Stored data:
####

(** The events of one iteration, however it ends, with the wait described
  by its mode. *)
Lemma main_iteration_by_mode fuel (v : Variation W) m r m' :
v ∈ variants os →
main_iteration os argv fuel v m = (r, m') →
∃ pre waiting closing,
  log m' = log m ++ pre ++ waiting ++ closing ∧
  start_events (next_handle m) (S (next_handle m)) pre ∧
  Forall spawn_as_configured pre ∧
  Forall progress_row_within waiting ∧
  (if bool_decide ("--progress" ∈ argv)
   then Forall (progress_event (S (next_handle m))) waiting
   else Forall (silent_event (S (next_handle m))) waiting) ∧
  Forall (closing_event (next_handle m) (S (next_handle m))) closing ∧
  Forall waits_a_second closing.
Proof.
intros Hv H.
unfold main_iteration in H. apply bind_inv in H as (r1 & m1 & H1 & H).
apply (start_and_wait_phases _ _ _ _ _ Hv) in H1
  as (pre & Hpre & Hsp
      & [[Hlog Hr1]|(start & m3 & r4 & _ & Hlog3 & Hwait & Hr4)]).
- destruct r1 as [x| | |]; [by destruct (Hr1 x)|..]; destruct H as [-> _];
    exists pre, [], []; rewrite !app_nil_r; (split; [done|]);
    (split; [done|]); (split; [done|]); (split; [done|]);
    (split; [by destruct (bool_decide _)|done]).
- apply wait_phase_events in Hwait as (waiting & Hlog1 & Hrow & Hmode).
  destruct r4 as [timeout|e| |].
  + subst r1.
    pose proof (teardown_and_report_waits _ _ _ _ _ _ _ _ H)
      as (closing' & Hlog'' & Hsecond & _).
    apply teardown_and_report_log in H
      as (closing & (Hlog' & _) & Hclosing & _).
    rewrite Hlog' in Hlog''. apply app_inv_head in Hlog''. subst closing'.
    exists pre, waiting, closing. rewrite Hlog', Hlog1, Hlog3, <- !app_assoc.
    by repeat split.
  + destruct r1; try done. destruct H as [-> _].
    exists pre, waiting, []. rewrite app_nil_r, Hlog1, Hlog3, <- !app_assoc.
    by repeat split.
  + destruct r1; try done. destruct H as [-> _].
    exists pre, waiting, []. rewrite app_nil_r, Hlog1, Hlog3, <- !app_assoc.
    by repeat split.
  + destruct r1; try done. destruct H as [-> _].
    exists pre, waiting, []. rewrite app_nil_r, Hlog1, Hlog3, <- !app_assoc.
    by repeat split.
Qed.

####

Send back all of the entries exactly, with nothing missing.

Output below:
(** The events of one iteration, however it ends, with the wait described
  by its mode. *)
Lemma main_iteration_by_mode fuel (v : Variation W) m r m' :
v ∈ variants os →
main_iteration os argv fuel v m = (r, m') →
∃ pre waiting closing,
  log m' = log m ++ pre ++ waiting ++ closing ∧
  start_events (next_handle m) (S (next_handle m)) pre ∧
  Forall spawn_as_configured pre ∧
  Forall progress_row_within waiting ∧
  (if bool_decide ("--progress" ∈ argv)
   then Forall (progress_event (S (next_handle m))) waiting
   else Forall (silent_event (S (next_handle m))) waiting) ∧
  Forall (closing_event (next_handle m) (S (next_handle m))) closing ∧
  Forall waits_a_second closing.
Proof.
intros Hv H.
unfold main_iteration in H. apply bind_inv in H as (r1 & m1 & H1 & H).
apply (start_and_wait_phases _ _ _ _ _ Hv) in H1
  as (pre & Hpre & Hsp
      & [[Hlog Hr1]|(start & m3 & r4 & _ & Hlog3 & Hwait & Hr4)]).
- destruct r1 as [x| | |]; [by destruct (Hr1 x)|..]; destruct H as [-> _];
    exists pre, [], []; rewrite !app_nil_r; (split; [done|]);
    (split; [done|]); (split; [done|]); (split; [done|]);
    (split; [by destruct (bool_decide _)|done]).
- apply wait_phase_events in Hwait as (waiting & Hlog1 & Hrow & Hmode).
  destruct r4 as [timeout|e| |].
  + subst r1.
    pose proof (teardown_and_report_waits _ _ _ _ _ _ _ _ H)
      as (closing' & Hlog'' & Hsecond & _).
    apply teardown_and_report_log in H
      as (closing & (Hlog' & _) & Hclosing & _).
    rewrite Hlog' in Hlog''. apply app_inv_head in Hlog''. subst closing'.
    exists pre, waiting, closing. rewrite Hlog', Hlog1, Hlog3, <- !app_assoc.
    by repeat split.
  + destruct r1; try done. destruct H as [-> _].
    exists pre, waiting, []. rewrite app_nil_r, Hlog1, Hlog3, <- !app_assoc.
    by repeat split.
  + destruct r1; try done. destruct H as [-> _].
    exists pre, waiting, []. rewrite app_nil_r, Hlog1, Hlog3, <- !app_assoc.
    by repeat split.
  + destruct r1; try done. destruct H as [-> _].
    exists pre, waiting, []. rewrite app_nil_r, Hlog1, Hlog3, <- !app_assoc.
    by repeat split.
Qed.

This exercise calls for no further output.